Años atrás el comercio sexual local estaba vinculado casi exclusivamente a la oferta callejera, que incluso fue mutando de lugar. En las décadas pasadas, la calle Fernández Oro era por excelencia el sitio elegido por las trabajadoras del oficio más viejo del mundo.
La poca iluminación, la falta de comercios y la abandonada estación de trenes generaban un sitio ideal para quienes ejercían la prostitución.
El paisaje de esa arteria cambió vertiginosamente. La parquización, la Casa de la Música, la ciclovía, el Registro Civil, la instalación de varios restaurantes, El Andén, entre otros, generó un mayor movimiento en la zona que obligó a las trabajadoras sexuales a desecharlo como “parada”.
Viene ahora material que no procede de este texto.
(** The right side is [cr] and the constant [k], when it is not 0; nothing is left of
    the left side. *)
Lemma empty_left_ok n k cr y : 1 <= n < 2 ^ 32 -> addv cr n y -> rng n k ->
  decides n (empty_left n (MkBitVector n k) (if k =? 0 then cr else cr ++ [ConstBV (MkBitVector n k)])) (0 =? Sem.add n y k).
Proof.
  intros Hn Hy Hk. pose proof (zero_rng n ltac:(lia)) as R0. pose proof (addv_rng cr n y ltac:(lia) Hy) as Ry. unfold empty_left.
  rewrite (mk_small n 0) by (unfold rng in *; lia). rewrite neqb_same. destruct (Z.eqb_spec k 0) as [->|Hk0]; cbn [negb].
  - destruct (side_node_ok n cr y Hn Hy) as (r & -> & Hr). steps. unfold Sem.add. rewrite Z.add_0_r, wrap_small by done.
    apply decides_sides; [by apply e_mk_small | done].
  - rewrite last_is_snoc. cbn [check]. steps. rewrite snoc_length_1, removelast_last. destruct cr as [|c cr].
    + apply opv_nil_inv in Hy as ->. unfold Sem.add. rewrite Z.add_0_l, wrap_small by done. apply decides_none, Z.eqb_neq. lia.
    + rewrite neg_ok by (done || lia). steps. destruct (side_node_ok n (c :: cr) y Hn Hy) as (r & -> & Hr). steps.
      rewrite <- (same_truth n (Sem.neg n k) y 0 (Sem.add n y k)); [| apply wrap_bound; lia | done | done | apply wrap_bound; lia |].
      * apply decides_sides; [apply const_eval; [done | apply wrap_bound; lia] | done].
      * rewrite neg_eqm, add_eqm. apply eq_eqm. lia.
Qed.
(** Both sides. *)
Lemma both_sides_ok n k cl cr x y : 1 <= n < 2 ^ 32 -> addv cl n x -> addv cr n y -> rng n k ->
  decides n (match cl with
    | [] => empty_left n (MkBitVector n k) (if k =? 0 then cr else cr ++ [ConstBV (MkBitVector n k)])
    | _ => newLeft ← mkNodeV BITVECTOR_PLUS cl; newRight ← side_node n (if k =? 0 then cr else cr ++ [ConstBV (MkBitVector n k)]); Ok (Some (newLeft, newRight))
    end) (x =? Sem.add n y k).
Proof.
  intros Hn Hx Hy Hk. destruct cl as [|c cl]; [apply opv_nil_inv in Hx as ->; by apply empty_left_ok |].
  destruct (mkNodeV_ok e BITVECTOR_PLUS Sem.add (fun _ => 0) (c :: cl) n x Hn Hx ltac:(done)) as (l & -> & Hl). steps.
  assert (addv (if k =? 0 then cr else cr ++ [ConstBV (MkBitVector n k)]) n (Sem.add n y k)) as Hr.
  { destruct (Z.eqb_spec k 0) as [->|]; [| by apply addv_snoc]. unfold Sem.add. rewrite Z.add_0_r, wrap_small; [done |]. by apply (addv_rng cr); [lia |]. }
  destruct (side_node_ok n _ _ Hn Hr) as (r & -> & Hr'). steps. by apply decides_sides.
Qed.

Lemma construct_result_ok n kl kr cl cr x y a b : 1 <= n < 2 ^ 32 -> addv cl n x -> addv cr n y -> rng n kl -> rng n kr -> rng n a -> rng n b ->
  (x + kl) - (y + kr) ≡[n] a - b -> decides n (construct_result n (MkBitVector n kl) (MkBitVector n kr) cl cr) (a =? b).
Proof.
  intros Hn Hx Hy Hkl Hkr Ha Hb E. pose proof (zero_rng n ltac:(lia)) as R0. pose proof (addv_rng cl n x ltac:(lia) Hx) as Rx. pose proof (addv_rng cr n y ltac:(lia) Hy) as Ry.
  assert (forall z w, rng n (Sem.add n z w)) as Radd by (intros; apply wrap_bound; lia).
  unfold construct_result. rewrite (mk_small n 0) by (unfold rng in *; lia). rewrite !neqb_same. destruct (Z.eqb_spec kr 0) as [->|Hkr0]; cbn [negb].
  - rewrite M_bind_Ok, neqb_same. destruct (Z.eqb_spec kl 0) as [->|Hkl0]; cbn [negb]; rewrite ?andb_false_r, ?andb_true_r; cbn [andb]; rewrite ?M_bind_Ok.
    + rewrite <- (same_truth n x (Sem.add n y 0) a b); try done; [apply (both_sides_ok n 0); done | rewrite add_eqm, <- E; apply eq_eqm; lia].
    + destruct cr as [|c cr]; cbn [length Nat.eqb andb].
      * apply opv_nil_inv in Hy as ->. rewrite last_is_snoc. cbn [check]. steps. rewrite snoc_length_1, removelast_last. destruct cl as [|c cl].
        -- apply opv_nil_inv in Hx as ->. rewrite <- (same_truth n kl 0 a b) by (first [done | rewrite <- E; apply eq_eqm; lia]).
           by apply decides_none, Z.eqb_neq.
        -- rewrite neg_ok by (done || lia). steps. cbn [app].
           rewrite <- (same_truth n x (Sem.neg n kl) a b); try done; [| apply wrap_bound; lia | rewrite neg_eqm, <- E; apply eq_eqm; lia].
           assert (Sem.neg n kl = Sem.add n (Sem.neg n kl) 0) as E0 by (unfold Sem.add; rewrite Z.add_0_r; symmetry; apply wrap_small, wrap_bound; lia).
           assert (addv [ConstBV (MkBitVector n (Sem.neg n kl))] n (Sem.neg n kl)) as Hc
             by (apply (opv_one_intro BITVECTOR_PLUS Sem.add (fun _ => 0)), const_eval; [done | apply wrap_bound; lia]).
           pose proof (both_sides_ok n 0 (c :: cl) _ x _ Hn Hx Hc R0) as H. by rewrite <- E0 in H.
      * steps. rewrite <- (same_truth n (Sem.add n x kl) (Sem.add n y 0) a b); try done; [| rewrite !add_eqm, <- E; done].
        apply (both_sides_ok n 0 (cl ++ [ConstBV (MkBitVector n kl)]) (c :: cr)); try done. by apply addv_snoc.
  - rewrite sub_ok by (done || lia). steps. rewrite !neqb_same. cbn [Z.eqb negb]. rewrite !andb_false_r. steps.
    replace (if negb (Sem.sub n kr kl =? 0) then cr ++ [ConstBV (MkBitVector n (Sem.sub n kr kl))] else cr)
      with (if Sem.sub n kr kl =? 0 then cr else cr ++ [ConstBV (MkBitVector n (Sem.sub n kr kl))]) by (by destruct (Sem.sub n kr kl =? 0)).
    rewrite <- (same_truth n x (Sem.add n y (Sem.sub n kr kl)) a b); try done; [| rewrite add_eqm, sub_eqm, <- E; apply eq_eqm; lia].
    apply both_sides_ok; try done. apply wrap_bound. lia.
Qed.

Lemma new_sides_ok l r n a b : eval e l = Some (bv n a) -> eval e r = Some (bv n b) -> sum_ready l -> sum_ready r ->
  decides n (new_sides node_lt l r n) (a =? b).
Proof.
  intros Hl Hr Sl Sr. pose proof (eval_bv_range e n a l Hl) as [Hn Ra]. pose proof (eval_bv_range e n b r Hr) as [_ Rb]. unfold new_sides.
  destruct (collect_side_ok n l r a b Hl Hr Sl) as [[-> Hne]|(ml & sl & kl & -> & Hml & Hkl & Ol & El)]; steps.
  { by apply decides_none, Z.eqb_neq. }
  destruct (collect_side_ok n r l b a Hr Hl Sr) as [[-> Hne]|(mr & sr & kr & -> & Hmr & Hkr & Or & Er)]; steps.
  { apply decides_none, Z.eqb_neq. congruence. }
  destruct (merge_sides_ok n (length ml + length mr) Hn ml mr sl sr [] [] 0 0) as (cl & cr & x & y & -> & Hx & Hy & E); try done; [apply opv_nil .. |]. steps.
  apply (construct_result_ok n kl kr cl cr x y); try done. rewrite El, Er. replace (x + kl - (y + kr)) with (x - y + (kl - kr)) by lia. rewrite E. apply eq_eqm. lia.
Qed.

(** ** The last assertions *)
(** The assertion on the equation [p = q] the rule is about to answer on [left = right] throws [x]:
    it is another equation, and rewriting [p] throws, or gives back [left] and rewriting [q] throws or gives
    back [right]. *)
Definition comes_back (left right p q : Node) (x : exn) : Prop :=
  (p, q) <> (left, right) /\
  (rewrite_nested p = Throw x \/
   (rewrite_nested p = Ok left /\ (rewrite_nested q = Throw x \/ (rewrite_nested q = Ok right /\ x = AssertionFailed)))).
(** One of the last two assertions throws [x], on the new sides [l] and [r]: they are equal and not 0, or the new equation
    comes back. *)
Definition last_assertion_throws (left right : Node) (n : Z) (l r : Node) (x : exn) : Prop :=
  (l = r /\ l <> mkConst n 0 /\ x = AssertionFailed) \/
  (l <> r /\ if node_lt l r then comes_back left right r l x else comes_back left right l r x).

Lemma closing_assertion_spec left right p q : closing_assertion p q left right = Ok tt \/ exists x, closing_assertion p q left right = Throw x /\ comes_back left right p q x.
Proof.
  unfold closing_assertion, comes_back. destruct (node_eqb p left && node_eqb q right) eqn:E; [by left |].
  assert ((p, q) <> (left, right)) as Hne.
  { intros [= -> ->]. by rewrite !(proj2 (node_eqb_eq _ _) eq_refl) in E. }
  destruct (rewrite_nested p) as [l'|x] eqn:Ep; [rewrite M_bind_Ok | right; exists x; auto].
  destruct (node_eqb l' left) eqn:El; cbn [negb]; [apply node_eqb_eq in El as -> | by left].
  destruct (rewrite_nested q) as [r'|x] eqn:Eq; [rewrite M_bind_Ok | right; exists x; auto 6].
  destruct (node_eqb r' right) eqn:Er; cbn [negb check]; [apply node_eqb_eq in Er as ->; right; exists AssertionFailed; auto 7 | by left].
Qed.
Lemma solved_ok n left right l r x y : eval e l = Some (bv n x) -> eval e r = Some (bv n y) ->
  (exists m, solved node_lt l r left right n = Ok m /\ eval e m = Some (VBool (x =? y))) \/
  exists err, solved node_lt l r left right n = Throw err /\ last_assertion_throws left right n l r err.
Proof.
  intros Hl Hr. unfold solved, last_assertion_throws. destruct (node_eqb l r) eqn:E.
  - apply node_eqb_eq in E as ->. rewrite Hl in Hr. injection Hr as ->. rewrite Z.eqb_refl. destruct (node_eqb r (mkConst n 0)) eqn:E0; cbn [check].
    + left. rewrite M_bind_Ok. by answer.
    + right. exists AssertionFailed. split; [done |]. left. split; [done |]. split; [| done]. intros ->. by rewrite (proj2 (node_eqb_eq _ _) eq_refl) in E0.
  - assert (l <> r) as Hne by (intros ->; by rewrite (proj2 (node_eqb_eq _ _) eq_refl) in E).
    destruct (node_lt l r).
    + destruct (closing_assertion_spec left right r l) as [-> | (err & -> & Hc)]; [left | right; exists err; auto].
      rewrite M_bind_Ok. answer. rewrite Z.eqb_sym. by apply (e_equal e _ _ n).
    + destruct (closing_assertion_spec left right l r) as [-> | (err & -> & Hc)]; [left | right; exists err; auto].
      rewrite M_bind_Ok. answer. by apply (e_equal e _ _ n).
Qed.

(** The last assertions of the rule on [left = right] throw [x], with new sides that are equal exactly when the old ones are. *)
Definition SolveEq_throws (left right : Node) (n : Z) (truth : bool) (x : exn) : Prop :=
  exists l r a b, new_sides node_lt left right n = Ok (Some (l, r)) /\ eval e l = Some (bv n a) /\ eval e r = Some (bv n b) /\ (a =? b) = truth /\
    last_assertion_throws left right n l r x.
Lemma SolveEq_apply l r n a b : eval e l = Some (bv n a) -> eval e r = Some (bv n b) -> sum_ready l -> sum_ready r ->
  (exists m, apply (SolveEq node_lt) (MkNode EQUAL [l; r]) = Ok m /\ eval e m = Some (VBool (a =? b))) \/
  exists x, apply (SolveEq node_lt) (MkNode EQUAL [l; r]) = Throw x /\ SolveEq_throws l r n (a =? b) x.
Proof.
  intros Hl Hr Sl Sr. unfold SolveEq. cbn [apply]. steps.
  destruct (new_sides_ok l r n a b Hl Hr Sl Sr) as [[-> ->]|(l' & r' & x & y & E & Hl' & Hr' & <-)]; [steps; left; by answer |].
  unfold SolveEq_throws. rewrite E. steps. destruct (solved_ok n l r l' r' x y Hl' Hr') as [H|(err & H & Hx)]; [by left | right].
  exists err. split; [done |]. by exists l', r', x, y.
Qed.
End sound.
Además, cuando se inaugure el Centro de Espectáculos ese ingreso a la ciudad terminará de trasformarse en uno de los lugares de orgullo para los cipoleños.
Ante esta situación es que el comercio sexual años atrás se trasladó un tiempo a las calles Pacheco y Tres Arroyos, aunque no fue por mucho tiempo. Ahora, donde sí se observa una cantidad importante de trabajadoras sexuales es sobre la Ruta Nacional 22. En este caso, la gran mayoría son travestis que se ubican a la altura de Lisandro de la Torre y avenida Toschi.